A fully ab initio-based potential energy surface is first reported for the ground electronic state of the C3 radical using the double many-body expansion (DMBE) method. The DMBE form so obtained mimics the full set of energies calculated at the multireference configuration interaction level of theory with chemical accuracy. To account for the incompleteness of the one- and N-electron bases, the calculated external correlation energies have been scaled prior to the fitting procedure via DMBE-scaled external correlation method.

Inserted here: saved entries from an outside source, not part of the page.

Lemma int13_install_witness :
  wp (int13_install 0x10000) (fun rc w' => rc = 0 /\ xbftab_ok [48] w') describing.
Proof.
  destruct describing_table as [El Eu].
  pose proof (int13_install_appends [] 0x10000 describing describing_ok) as Hi.
  cbv zeta in Hi. rewrite El, Eu in Hi.
  eapply wp_mono; [apply Hi; (lia || (vm_compute; reflexivity || discriminate))|].
  intros rc w' (-> & Hok & _). split; [done|exact Hok].
Defined.

(** ** URIs *)

Lemma uri_decode_inplace_witness : uri_decode_inplace (cs "a%20b%00c") = cs "a b".
Proof.
  destruct (uri_decode_inplace_correct (cs "a%20b%00c")) as [E _];
    [repeat constructor; discriminate|]. rewrite E. reflexivity.
Defined.

Lemma uri_encode_decode_witness :
  uri_decode_inplace (cstr_at (uri_encode_string URI_USER (cs "me:or/you@%") (replicate 40 0x55)
    0 40).1 0) = cs "me:or/you@%".
Proof.
  pose proof (uri_encode_decode URI_USER (cs "me:or/you@%") (replicate 40 0x55)) as H.
  destruct (uri_encode_string _ _ _ _ _). apply H; [apply Nat.ltb_lt; reflexivity| |].
  - repeat constructor; vm_compute; discriminate.
  - apply Nat.ltb_lt. reflexivity.
Defined.

(** An e with an acute accent, in Latin-1. *)
Lemma uri_encode_nonascii_witness :
  (uri_encode_string URI_PATH [0xe9] (replicate 16 0) 0 16).2 = 9%nat.
Proof.
  pose proof (uri_encode_nonascii URI_PATH 0xe9 (replicate 16 0)) as H.
  destruct (uri_encode_string _ _ _ _ _). apply H; [lia|apply Nat.ltb_lt; reflexivity].
Defined.

(** http://me%40home:pw@[::1]:8080/a%20b?q=1#top *)
Definition net_uri : uri :=
  mkUri (Some (cs "http")) None (Some (cs "me@home")) (Some (cs "pw")) (Some (cs "[::1]"))
    (Some (cs "8080")) (Some (cs "/a b")) (Some (cs "/a%20b")) (Some (cs "q=1"))
    (Some (cs "top")).

Ltac chars := repeat constructor; (vm_compute; discriminate) || (vm_compute; reflexivity).

Lemma net_uri_wf : uri_wf net_uri.
Proof.
  change net_uri with
    (mkUri (Some (cs "http")) None (Some (cs "me@home")) (Some (cs "pw")) (Some (cs "[::1]"))
      (Some (cs "8080")) (uri_decode_inplace <$> Some (cs "/a%20b")) (Some (cs "/a%20b"))
      (Some (cs "q=1")) (Some (cs "top"))).
  apply wf_net; cbn [from_option].
  - chars.
  - chars.
  - chars.
  - discriminate.
  - chars.
  - chars.
  - vm_compute. discriminate.
  - split; [|reflexivity]. split_and!; [chars| | |discriminate];
      intros H%list_elem_of_In; vm_compute in H; intuition discriminate.
  - split; [chars|]. intros H%list_elem_of_In; vm_compute in H; intuition discriminate.
  - chars.
Qed.

Lemma parse_format_witness :
  let buf := (format_uri (Some net_uri) (replicate 64 0x55)).1 in
  cstr_at buf 0 = cs "http://me%40home:pw@[::1]:8080/a%20b?q=1#top" /\
  parse_fields (cstr_at buf 0) = net_uri.
Proof.
  intros buf. split; [vm_compute; reflexivity|].
  apply (parse_format_roundtrip net_uri (replicate 64 0x55)); [exact net_uri_wf| |].
  - vm_compute. reflexivity.
  - vm_compute. lia.
Defined.

(** ** Formatted printing *)

Lemma format_decimal_witness :
  exists text, format_decimal (-42) 2 ZPAD = Some text /\ text = 0x2d :: cs "2".
Proof. apply (format_decimal_strtoul (-42) 2 ZPAD). lia. Defined.

(** "%s at %#04x: 100%%, %05d" *)
Definition example_pieces : list piece :=
  [Str 1; Text (cs " at "); Hex true true true 4 false 0xf0; Text (cs ": 100"); Percent;
   Text (cs ", "); Dec true 5 (-7)].
Definition routeHandler (req : IncomingMessage)
    (cb : option ArsenalError -> jsval -> list http_event)
  : list http_event :=
  if negb (strict_eq (req_method req) (JStr "GET"))
  then cb (Some BadRequest) (JArr [])
  else
    let promMetrics := registerMetrics in
    let contentLen := byteLength promMetrics in
    [ ResWriteHead (JNum 200)
        [("Content-Length", JNum contentLen);
         ("Content-Type", JStr contentType)];
      ResEnd (Some promMetrics) ].

Definition monitoringEndHandler (err : option ArsenalError) (results : jsval)
  : list http_event :=
  writeResponse err results
    (fun error _ =>
       match error with
       | Some e => [LogEnd; LogWarn "monitoring error" e]
       | None => [LogEnd]
       end).

Definition monitoringHandler (clientIP : jsval) (req : IncomingMessage)
  : list http_event :=
  if negb (strict_eq (req_method req) (JStr "GET"))
  then monitoringEndHandler (Some MethodNotAllowed) (JArr [])
  else if negb (strict_eq (req_url req) (JStr "/metrics"))
  then monitoringEndHandler (Some MethodNotAllowed) (JArr [])
  else routeHandler req monitoringEndHandler.

End MonitoringRoute.

(** ** Reading a trace *)

(** The metadata calls of a trace, by rank: put 0, get 1, delete 2. *)
Definition call_rank (e : event) : option nat :=
  match e with
  | EvPut _ _ _ _ => Some 0
  | EvGet _ _ _ => Some 1
  | EvDelete _ _ _ => Some 2
  | EvLog _ _ _ => None
  end.

Fixpoint call_ranks (evs : list event) : list nat :=
  match evs with
  | [] => []
  | e :: rest =>
      match call_rank e with
      | Some r => r :: call_ranks rest
      | None => call_ranks rest
      end
  end.

(** A version id codec for examples: ["enc-v1"] decodes to ["v1"], anything
    else is refused. *)
Definition sample_decode (v : jsval) : unit + jsval :=
  if strict_eq v (JStr "enc-v1") then inr (JStr "v1") else inl tt.

Definition sample_encode (v encodingType : jsval) : jsval :=
  match v with
  | JStr s => JStr ("enc-" ++ s)
  | _ => v
  end.

(** The metric a call is made on. *)
Definition call_metric (c : metric_call) : metric :=
  match c with
  | Inc m _ | Dec m _ | SetTo m _ | SetToCurrentTime m | Observe m _ _ => m
  end.

Definition is_writeHead (e : http_event) : bool :=
  match e with ResWriteHead _ _ => true | _ => false end.

Definition is_end (e : http_event) : bool :=
  match e with ResEnd _ => true | _ => false end.

(** A store of error codes for examples. *)
Definition sample_code_of (e : ArsenalError) : jsval :=
  if err_type e =? "MethodNotAllowed" then JNum 405
  else if err_type e =? "BadRequest" then JNum 400
  else JUndefined.

(** * Properties *)

(** ** Policy engine *)

(** Split on every test [processVersioningState] makes on the master. *)
Ltac split_master mst :=
  destruct (truthy (mst_isNullKey mst)) eqn:?,
           (truthy (mst_isNull mst)) eqn:?,
           (truthy (mst_versionId mst)) eqn:?,
           (truthy (mst_exists mst)) eqn:?,
           (truthy (mst_nullVersionId mst)) eqn:?,
           (truthy (mst_nullUploadId mst)) eqn:?.

Ltac policy mst :=
  unfold processVersioningState; split_master mst; simpl;
  repeat split; intros; try discriminate; try congruence; auto.

(** The four ways a master is "absent, a null version, or without a
    version id" all make the engine's first test succeed. *)
Lemma null_or_unversioned_test (mst : MasterState) :
  mst = empty_mst \/ truthy (mst_isNull mst) = true \/
  truthy (mst_isNullKey mst) = true \/ truthy (mst_versionId mst) = false ->
  truthy (mst_isNullKey mst) || truthy (mst_isNull mst)
    || negb (truthy (mst_versionId mst)) = true.
Proof.
  intros [-> | [H | [H | H]]]; [reflexivity | | | ]; rewrite H.
  - now rewrite orb_true_r.
  - reflexivity.
  - now rewrite orb_true_r.
Qed.

(** C1 (as amended).  For a master that is absent, a null version or
    without version id, under [Suspended] the engine returns put options
    with version id [""], [isNull] true and [dataToDelete] set to the
    master's own locations, and no store options; when the master is a
    legacy null version ([isNull]) it also schedules the deletion of the
    record [mst.versionId], without [deleteData]; when only the null-key
    form exists it schedules the deletion of ["null"]; when neither
    exists no delete step is scheduled. *)
Theorem suspended_null_master_overwrites (nonVersionedObjId : string)
    (mst : MasterState) :
  mst = empty_mst \/ truthy (mst_isNull mst) = true \/
  truthy (mst_isNullKey mst) = true \/ truthy (mst_versionId mst) = false ->
  let d := processVersioningState nonVersionedObjId mst (JStr "Suspended") in
  options d = mkOptions (JStr "") (JBool true) (mst_objLocation mst) JUndefined
  /\ storeOptions d = None
  /\ (truthy (mst_isNull mst) = true ->
      delOptions d =
        Some (mkDelOptions (mst_versionId mst) JUndefined JUndefined))
  /\ (truthy (mst_isNull mst) = false ->
      truthy (mst_isNullKey mst) = true ->
      delOptions d = Some (mkDelOptions (JStr "null") JUndefined JUndefined))
  /\ (truthy (mst_isNull mst) = false ->
      truthy (mst_isNullKey mst) = false ->
      delOptions d = None).
Proof.
  intros H. apply null_or_unversioned_test in H. revert H.
  policy mst.
Qed.
Lemma gets_sleeps_only delay k :
  gets (repeat (EvSleep delay) k) = 0%nat
  /\ sleeps (repeat (EvSleep delay) k) = k.
Proof.
  induction k as [|k [IHg IHs]]; [now split|].
  change (repeat (EvSleep delay) (S k))
    with ([EvSleep delay] ++ repeat (EvSleep delay) k).
  rewrite gets_app, sleeps_app, IHg, IHs. now split.
Qed.

(** With a regular file in the way of the parent directory, no pass gets
    as far as its request: the loop sleeps the budget away and ends with
    the error of [os.makedirs]. *)
Lemma retry_loop_blocked self file_path e :
  forall fuel n h o w,
    (Z.to_nat (retries o) < fuel)%nat ->
    return_responses o = false ->
    makedirs_error (fs w) (dirname file_path) = Some e ->
    exists w',
      retry_loop client_get fuel self file_path (dirname file_path) n h o w
      = Some (w', set_retries o (Z.min 0 (retries o)),
              if ignore_errors o then Returned RFalse else Raised e)
      /\ events w'
         = events w ++ repeat (EvSleep (retries_sleep o)) (Z.to_nat (retries o))
      /\ fs w' = fs w.
Proof.
  induction fuel as [|fuel IH]; intros n h o w Hfuel Hrr Hstop; [lia|].
  cbn [retry_loop].
  rewrite (attempt_stopped client_get self o file_path (dirname file_path) n h w e Hrr Hstop).
  destruct (0 <? retries o) eqn:Hpos.
  - apply Z.ltb_lt in Hpos.
    destruct (IH (S n) h (set_retries o (retries o - 1))
                 (log w (EvSleep (retries_sleep o))))
      as (w' & Hrun & Hev & Hfs).
    { cbn [retries set_retries]. lia. }
    { exact Hrr. }
    { exact Hstop. }
    cbn [retries set_retries] in Hrun, Hev.
    change (retries_sleep (set_retries o (retries o - 1))) with (retries_sleep o) in *.
    change (ignore_errors (set_retries o (retries o - 1))) with (ignore_errors o) in Hrun.
    exists w'. rewrite Hrun, set_retries_twice.
    replace (Z.min 0 (retries o - 1)) with (Z.min 0 (retries o)) by lia.
    split; [reflexivity|]. split; [|exact Hfs].
    rewrite Hev. cbn [events log]. rewrite <- app_assoc.
    replace (Z.to_nat (retries o)) with (S (Z.to_nat (retries o - 1))) by lia.
    reflexivity.
  - apply Z.ltb_ge in Hpos. exists w.
    replace (Z.min 0 (retries o)) with (retries o) by lia.
    rewrite set_retries_same.
    replace (Z.to_nat (retries o)) with 0%nat by lia.
    cbn [repeat]. rewrite app_nil_r.
    split; [now destruct (ignore_errors o)|]. now split.
Qed.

Furthermore, the novel potential energy surface reproduces accurately dissociation energies, diatomic potentials, long-range interactions at all asymptotic channels, and the correct topological behavior at the region of 4 conical intersections with the partner state of the same symmetry near equilateral triangular geometries due to combined Jahn-Teller (E' ⊗ e') plus pseudo-Jahn-Teller [(E'+A1')⊗e'] interactions. Rovibrational calculations have also been performed, unveiling a good match of the vibrational spectrum of C3 for 53 calculated levels. The present DMBE form is, therefore, commended for both spectroscopic and reaction dynamics studies, some also performed in the present work.